(** * aipos-media-bridge: the Twilio <-> ElevenLabs media bridge

    A shallow embedding of the three revisions of the bridge
    ([src/media-bridge.ts], [src/unnamed/part_000], [src/unnamed/part_001])
    and the properties of the specification checked against them.

    Layout:
    - [JS]        the fragment of JavaScript values and operators the
                  handlers use (property access, optional chaining,
                  truthiness, strict equality with a literal, [ToString]);
    - [Base64]    the platform's [btoa] / [atob] (RFC 4648 encoding and the
                  forgiving-base64 decoding of the HTML standard), and the
                  two conversions the bridge wraps around them;
    - [Bridge]    sockets, frames, events and the state shared by the three
                  revisions;
    - [MediaBridge], [Part000], [Part001]  the handlers of each revision;
    - the theorems. *)

From Stdlib Require Import ZArith NArith List Bool Lia.
From Stdlib.Strings Require Import String Ascii Byte.
From Stdlib Require Import DecimalString.
Import ListNotations.

Local Open Scope string_scope.
Local Open Scope list_scope.

(** ** Completions: a value, or a thrown exception *)

Inductive completion (A : Type) : Type :=
| Normal (a : A)
| Throw.
Arguments Normal {A} a.
Arguments Throw {A}.

(** ** JavaScript values *)

Module JS.

(** What [JSON.parse] returns, plus [undefined] (the value of a missing
    property).  Numbers are the integer-valued ones: the handlers only test
    them for truthiness and copy them.  An object is the list of its own
    properties in insertion order (the order [JSON.stringify] writes). *)
#[warnings="-register-all"]
Inductive js : Type :=
| JUndefined
| JNull
| JBool (b : bool)
| JNum (n : Z)
| JStr (s : string)
| JArr (items : list js)
| JObj (fields : list (string * js)).

(** [ToBoolean]: [undefined], [null], [false], [0] and [""] are falsy. *)
Definition truthy (v : js) : bool :=
  match v with
  | JUndefined | JNull => false
  | JBool b => b
  | JNum n => negb (n =? 0)%Z
  | JStr s => negb (s =? "")
  | JArr _ | JObj _ => true
  end.

(** [a || b] *)
Definition or_else (a b : js) : js := if truthy a then a else b.

(** [v === "lit"] *)
Definition is_str (v : js) (lit : string) : bool :=
  match v with
  | JStr s => s =? lit
  | _ => false
  end.

Fixpoint lookup (k : string) (fields : list (string * js)) : js :=
  match fields with
  | [] => JUndefined
  | (k', v) :: rest => if k' =? k then v else lookup k rest
  end.

(** [v.k] for the property names the handlers read ([event], [start],
    [streamSid], [media], [payload], [type], [audio], [chunk], [audio_event],
    [audio_base_64], [ping_event], [event_id]): a TypeError on [undefined] and
    [null], the own property of an object, and [undefined] on every other
    value (none of these names is a property of a string, number, boolean or
    array). *)
Definition get (v : js) (k : string) : completion js :=
  match v with
  | JUndefined | JNull => Throw
  | JObj fields => Normal (lookup k fields)
  | _ => Normal JUndefined
  end.

(** [v?.k] *)
Definition get_opt (v : js) (k : string) : js :=
  match v with
  | JObj fields => lookup k fields
  | _ => JUndefined
  end.

(** [ToString], as [atob] applies it to its argument. *)
Fixpoint ToString (v : js) : string :=
  match v with
  | JUndefined => "undefined"
  | JNull => "null"
  | JBool true => "true"
  | JBool false => "false"
  | JNum n => NilZero.string_of_int (Z.to_int n)
  | JStr s => s
  | JArr items =>
      (fix join (l : list js) : string :=
         match l with
         | [] => ""
         | x :: rest =>
             let sx := match x with
                       | JUndefined | JNull => ""
                       | _ => ToString x
                       end in
             match rest with
             | [] => sx
             | _ :: _ => (sx ++ "," ++ join rest)%string
             end
         end) items
  | JObj _ => "[object Object]"
  end.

=======

> [Task brief]
The answer is the lines above between the line holding "(string * js))." and the line holding "negb (n =? 0)%Z", inclusive, each written out exactly, and no others.

> [Response to this exercise]
| JObj (fields : list (string * js)).

(** [ToBoolean]: [undefined], [null], [false], [0] and [""] are falsy. *)
Definition truthy (v : js) : bool :=
  match v with
  | JUndefined | JNull => false
  | JBool b => b
  | JNum n => negb (n =? 0)%Z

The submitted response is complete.